6 02 2016

LoveWith an all-encompassing title like “Love,” one could expect Gaspar Noe to probe many different forms of love. The provocateur does explore many types of sex, but they all come back to one specific kind of a love – if one even wants to call it that. The film is little more than a collection of straight white American male fantasies, like an artful cobbling together of pornographic myths that dispenses with their artifice but maintains most of their misogyny.

“Love” follows the sexcapades of Karl Glusman’s Murphy, an American wannabe filmmaker living in Paris – presumptively because of the more libertine sexual attitudes. He loves fetishizing the openness of European women to meet all his carnal desire, be they in a three-way or at a public orgy. Noe frames most of Murphy’s debauchery in elegiac flashbacks to his penetrative glory days; not unlike “The Tree of Life,” he yearns for a paradise lost.
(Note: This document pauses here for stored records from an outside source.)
(* ===== verification/Versions.v ===== *)
(** * Versions: from the PHP version to a tracer and its layout

    The version detection at the end of [get_php_version], the dispatch in
    [main_pid], and the instances of [phpspy_trace_tpl.c] that [phpspy.c]
    includes, each with the layout its header declares. *)
From S2P Require Import Prelude CLib Layout StructsX86 StructsArm.

(** ** Detection: [char phpv[4]] to [opt_phpv] *)

Definition detect_version (phpv : bytes) : option bytes :=
  if strncmp_eq phpv (cs "7.0") 3 then Some (cs "70")
  else if strncmp_eq phpv (cs "7.1") 3 then Some (cs "71")
  else if strncmp_eq phpv (cs "7.2") 3 then Some (cs "72")
  else if strncmp_eq phpv (cs "7.3") 3 then Some (cs "73")
  else if strncmp_eq phpv (cs "7.4") 3 then Some (cs "74")
  else if strncmp_eq phpv (cs "8.0") 3 then Some (cs "80")
  else if strncmp_eq phpv (cs "8.1") 3 then Some (cs "81")
  else if strncmp_eq phpv (cs "8.2") 3 then Some (cs "82")
  else if strncmp_eq phpv (cs "8.3") 3 then Some (cs "83")
  else if strncmp_eq phpv (cs "8.4") 3 then Some (cs "84")
  else if strncmp_eq phpv (cs "8.5") 3 then Some (cs "85")
  else if strncmp_eq phpv (cs "8.6") 3 then Some (cs "86")
  else None.

(** ** Dispatch: [opt_phpv] to [do_trace_ptr], the instance by its number *)

Definition dispatch (opt_phpv : bytes) : option Z :=
  if strcmp_eq (cs "70") opt_phpv then Some 70
  else if strcmp_eq (cs "71") opt_phpv then Some 71
  else if strcmp_eq (cs "72") opt_phpv then Some 72
  else if strcmp_eq (cs "73") opt_phpv then Some 73
  else if strcmp_eq (cs "74") opt_phpv then Some 74
  else if strcmp_eq (cs "80") opt_phpv then Some 80
  else if strcmp_eq (cs "81") opt_phpv then Some 81
  else if strcmp_eq (cs "82") opt_phpv then Some 82
  else if strcmp_eq (cs "83") opt_phpv then Some 83
  else if strcmp_eq (cs "84") opt_phpv then Some 84
  else if strcmp_eq (cs "85") opt_phpv then Some 85
  else if strcmp_eq (cs "86") opt_phpv then Some 86
  else None.

(** ** Instances *)

(** The values [phpv] is defined to before each inclusion of the template. *)
Definition instances : list Z := [70; 71; 72; 73; 74; 80; 81; 82; 83; 84; 85; 86].

Inductive arch := X86_64 | AArch64.

Definition headers (a : arch) : list (Z * header) :=
  match a with X86_64 => headers_x86 | AArch64 => headers_arm end.

Fixpoint find_header (hs : list (Z * header)) (v : Z) : option header :=
  match hs with
  | [] => None
  | (n, h) :: hs' => if n =? v then Some h else find_header hs' v
  end.

(** The layout that [do_trace_<v>] is compiled with. *)
Definition layout_for (a : arch) (v : Z) : option zlayout :=
  h ← find_header (headers a) v; mk_layout h v.

(** ** Checks by evaluation *)

(** The comments state the length of an [op_array] as PHP has it; the declared
    part is shorter.  All other stated lengths are the sizes. *)
Definition gap_okb (g : string * Z * option Z) : bool :=
  match g with
  | (name, len, Some size) => String.eqb name "op_array" && (size <? len)
  | (_, _, None) => false
  end.

(** The declared part of [zend_execute_data] ends with [symbol_table]; on 7.0 it
    has [called_scope]. *)
Definition declared_execute_data (v : Z) : Z := if v =? 70 then 72 else 64.

Definition instance_okb (a : arch) (v : Z) : bool :=
  match find_header (headers a) v with
  | Some h =>
    match mk_layout h v with
    | Some L => header_offsets_documented h && forallb gap_okb (header_gaps h) && layout_okb L && (sz_ex L =? declared_execute_data v)
    | None => false
    end
  | None => false
  end.

Lemma instances_checked : forallb (instance_okb X86_64) instances && forallb (instance_okb AArch64) instances = true.
Proof. vm_compute. reflexivity. Qed.

Lemma instance_checked a v : v ∈ instances -> exists h L, find_header (headers a) v = Some h /\ mk_layout h v = Some L
  /\ header_offsets_documented h = true /\ forallb gap_okb (header_gaps h) = true /\ layout_ok L /\ sz_ex L = declared_execute_data v.
Proof.
  intros Hv. assert (instance_okb a v = true) as H.
  { pose proof instances_checked as H. apply andb_true_iff in H as [H1 H2].
    rewrite forallb_forall in H1, H2. destruct a; [apply H1|apply H2]; by apply list_elem_of_In. }
  unfold instance_okb in H. destruct (find_header (headers a) v) as [h|]; [|done].
  destruct (mk_layout h v) as [L|] eqn:HL; [|done]. exists h, L. apply andb_true_iff in H as [[[H1 H2]%andb_true_iff H3]%andb_true_iff H4].
  split_and!; [done|done|exact H1|exact H2|exact H3|lia].
Qed.

Lemma layout_zval L : layout_ok L -> sz_zval L = 16.
Proof. unfold layout_ok, layout_okb. cbv zeta. intros H. repeat (apply andb_true_iff in H as [H ?]). lia. Qed.

Lemma forallb_forall_stdpp {A} (f : A -> bool) l : forallb f l = true -> Forall (fun x => f x = true) l.
Proof. rewrite forallb_forall. intros H. apply Forall_forall. intros x Hx. by apply H, list_elem_of_In. Qed.

Lemma bind_Some_inv {A B} (x : option A) (k : A -> option B) b : x ≫= k = Some b -> exists a, x = Some a /\ k a = Some b.
Proof. destruct x; [by eauto|done]. Qed.

Lemma mk_layout_slot h v L : mk_layout h v = Some L -> frame_slot L = phpspy_frame_slot v.
Proof.
  unfold mk_layout. cbv zeta. intros H.
  repeat (apply bind_Some_inv in H as (? & _ & H)). by injection H as <-.
Qed.

(** ** Lemmas on detection *)

(** The comparison of [detect_version] only sees the first three bytes. *)
Lemma detect_version_take phpv t : take 3 (cstr phpv) = t -> NUL ∉ t -> detect_version phpv = detect_version t.
Proof.
  intros Ht Hn. assert (forall b, strncmp_eq phpv b 3 = strncmp_eq t b 3) as H.
  { intros b. unfold strncmp_eq. rewrite (cstr_id t Hn), Ht. subst t. by rewrite take_take. }
  unfold detect_version. by rewrite !H.
Qed.

Lemma detected_name phpv v :
  detect_version phpv = Some v ->
  exists major minor, take 3 (cstr phpv) = [major; "."%char; minor] /\ v = [major; minor] /\ exists n, dispatch v = Some n /\ n ∈ instances.
Proof.
  unfold detect_version, strncmp_eq. intros H.
  repeat match type of H with context [bool_decide ?P] => destruct (bool_decide P) eqn:Hb; [|clear Hb] end; [..|done].
  all: apply bool_decide_eq_true in Hb; rewrite Hb; injection H as <-; eexists _, _; split_and!; [reflexivity..|].
  all: eexists; split; [reflexivity|]; by apply (bool_decide_unpack _); vm_compute.
Qed.

Lemma dispatch_names v n :
  dispatch v = Some n -> n ∈ instances /\ exists major minor, cstr v = [major; minor] /\ detect_version [major; "."%char; minor] = Some (cstr v)
    /\ n = 10 * (code major - 48) + (code minor - 48).
Proof.
  unfold dispatch, strcmp_eq. intros H.
  repeat match type of H with context [bool_decide ?P] => destruct (bool_decide P) eqn:Hb; [|clear Hb] end; [..|done].
  all: apply bool_decide_eq_true in Hb; rewrite <-Hb; injection H as <-; split; [by apply (bool_decide_unpack _); vm_compute|].
  all: eexists _, _; split_and!; reflexivity.
Qed.

(** ** Theorems *)

(** A member of a structure: its bytes are the [s] from [o] on. *)
Definition member_at (h : header) (tag : string) (path : list string) (o s : Z) : Prop :=
  exists t f, field h (TNamed tag) path = Some (o, t) /\ sizeof h f t = Some s.

(** The path leads to a struct, not to a union. *)
Definition struct_at (h : header) (tag : string) (path : list string) : Prop :=
  exists o t ms, field h (TNamed tag) path = Some (o, t) /\ members h NEST t = Some (false, ms).

(** The layout that the packed declarations give: members lie inside their
    structure, members of a struct do not overlap, and [offsetof] finds them. *)
Record packed (h : header) : Prop := {
  pk_inside : forall tag size path o s, sizeof h NEST (TNamed tag) = Some size -> member_at h tag path o s -> 0 <= o /\ o + s <= size;
  pk_apart : forall tag size c x y p q o1 s1 o2 s2, sizeof h NEST (TNamed tag) = Some size -> struct_at h tag c -> x <> y ->
    member_at h tag (c ++ x :: p) o1 s1 -> member_at h tag (c ++ y :: q) o2 s2 -> o1 + s1 <= o2 \/ o2 + s2 <= o1;
  pk_offset : forall tag path o, offsetof h tag path = Some o -> exists t, field h (TNamed tag) path = Some (o, t);
}.

Lemma header_packed h : packed h.
Proof.
  split.
  - intros tag size path o s Hs (t & f & Hf & Ht). exact (field_inside h _ _ _ _ _ _ _ _ Hf Hs Ht).
  - intros tag size c x y p q o1 s1 o2 s2 Hs (o & t & ms & Hc & Hm) Hne (t1 & f1 & H1 & Hs1) (t2 & f2 & H2 & Hs2).
    exact (fields_apart h _ _ _ _ _ _ _ _ _ _ _ _ _ _ _ _ _ _ _ Hs Hc Hm Hne H1 H2 Hs1 Hs2).
  - intros tag path o. apply offset_path_field.
Qed.

(** PHP's [zend_execute_data] goes on behind the declared part with
    [run_time_cache] and, on 7.0 and most later versions, one more pointer. *)
Record exec_tail (tail : Z -> Z) : Prop := {
  et_70 : tail 70 = 16;
  et_later : forall v, v ∈ instances -> v <> 70 -> tail v = 8 \/ tail v = 16;
}.

(** C20. The struct headers are coherent.  For every declaration, the computed
    offsets place each member inside its structure and members of a struct apart
    from each other; for both architectures and every supported version the
    offsets and lengths in the comments of the header are the computed ones (of
    [op_array], only the first part is declared), and every field the tracer
    decodes lies inside the structure copied for it.  The first local variable is
    looked for where PHP has it, [ZEND_CALL_FRAME_SLOT] zvals behind the frame:
    with PHP's own size of [zend_execute_data], 72 or 80 bytes and 88 on 7.0, the
    slot is that size divided by the size of a zval, rounded up. *)
Theorem headers_coherent a v tail :
  v ∈ instances -> exec_tail tail ->
  exists h L, find_header (headers a) v = Some h /\ mk_layout h v = Some L /\ packed h
    /\ header_offsets_documented h = true /\ Forall (fun g => gap_okb g = true) (header_gaps h) /\ layout_ok L
    /\ (v <> 70 -> sz_ex L + tail v = 72 \/ sz_ex L + tail v = 80)
    /\ frame_slot L = (sz_ex L + tail v + sz_zval L - 1) / sz_zval L.
Proof.
  intros Hv [Ht1 Ht2]. destruct (instance_checked a v Hv) as (h & L & Hh & HL & H1 & H2 & H3 & H4).
  assert (sz_zval L = 16) as Hz by (apply layout_zval, H3).
  exists h, L. split_and!; [done|done|apply header_packed|exact H1|by apply forallb_forall_stdpp|exact H3| |].
  - intros Hne. specialize (Ht2 v Hv Hne). unfold declared_execute_data in H4. rewrite (proj2 (Z.eqb_neq v 70)) in H4 by done. lia.
  - rewrite (mk_layout_slot _ _ _ HL), Hz, H4. unfold declared_execute_data, phpspy_frame_slot. destruct (Z.eqb_spec v 70) as [->|Hne]; [by rewrite Ht1|].
    by destruct (Ht2 v Hv Hne) as [-> | ->].
Qed.

(** Detection recognises exactly the versions major.minor for which a
    tracer is dispatched, from the first three bytes of the version text, and
    names each by its two digits. *)
Theorem detect_version_spec phpv v :
  detect_version phpv = Some v <->
  exists major minor, take 3 (cstr phpv) = [major; "."%char; minor] /\ v = [major; minor] /\ is_Some (dispatch v).
Proof.
  split.
  - intros H. apply detected_name in H as (a & b & H1 & H2 & n & H3 & _). exists a, b. split_and!; [done|done|by eexists].
  - intros (a & b & H1 & -> & n & Hn). apply dispatch_names in Hn as (_ & c & d & Hc & Hd & _).
    assert (a <> NUL /\ b <> NUL) as [Ha Hb].
    { pose proof (cstr_no_nul phpv) as Hnn. rewrite <-(take_drop 3 (cstr phpv)), H1 in Hnn. set_solver. }
    rewrite cstr_id in Hc, Hd by set_solver. injection Hc as <- <-.
    rewrite (detect_version_take phpv _ H1); [done|]. set_solver.
Qed.

(** Every way to name a version leads to a tracer: whatever string
    [dispatch] accepts, detected or given with [-V], names one of the instances
    the program is compiled with, the one whose number is its two digits, and
    that instance has a layout on both architectures. *)
Theorem dispatch_total v n :
  dispatch v = Some n ->
  n ∈ instances /\ (exists major minor, cstr v = [major; minor] /\ n = 10 * (code major - 48) + (code minor - 48))
  /\ forall a, exists L, layout_for a n = Some L /\ layout_ok L.
Proof.
  intros H. apply dispatch_names in H as (Hn & a & b & H1 & _ & H2). split_and!; [done|by exists a, b|].
  intros ar. destruct (instance_checked ar n Hn) as (h & L & Hh & HL & _ & _ & Hok & _). exists L. unfold layout_for. by rewrite Hh.
Qed.

(** ** Witnesses *)

Definition demo_tail (v : Z) : Z := if v =? 74 then 8 else 16.

Lemma headers_coherent_witness : exists h L, find_header (headers AArch64) 70 = Some h /\ mk_layout h 70 = Some L
  /\ frame_slot L = (sz_ex L + 16 + sz_zval L - 1) / sz_zval L.
Proof.
  destruct (headers_coherent AArch64 70 demo_tail) as (h & L & H1 & H2 & _ & _ & _ & _ & _ & H3).
  - left.
  - split; [reflexivity|]. intros v _ _. unfold demo_tail. destruct (v =? 74); auto.
  - exists h, L. exact (conj H1 (conj H2 H3)).
Defined.

Lemma dispatch_total_witness : 84 ∈ instances /\ exists L, layout_for X86_64 84 = Some L /\ layout_ok L.
Proof. destruct (dispatch_total (cs "84") 84) as (H1 & _ & H2); [reflexivity|]. split; [exact H1|apply H2]. Defined.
Murphy’s current misery is that he is unwittingly trapped in fatherhood after a broken condom during casual sex. Of course, it’s not with the woman he truly desires. Murphy happily embraces sex when it stimulates him but bemoans the act when it produces what is designed to do: produce a child. This shift in his view of sex also indicates a change in the way he sees women. They are wonderful when they only have to worry about being pleasure-makers but are nagging, cruel shrews once their focus shifts to their offspring.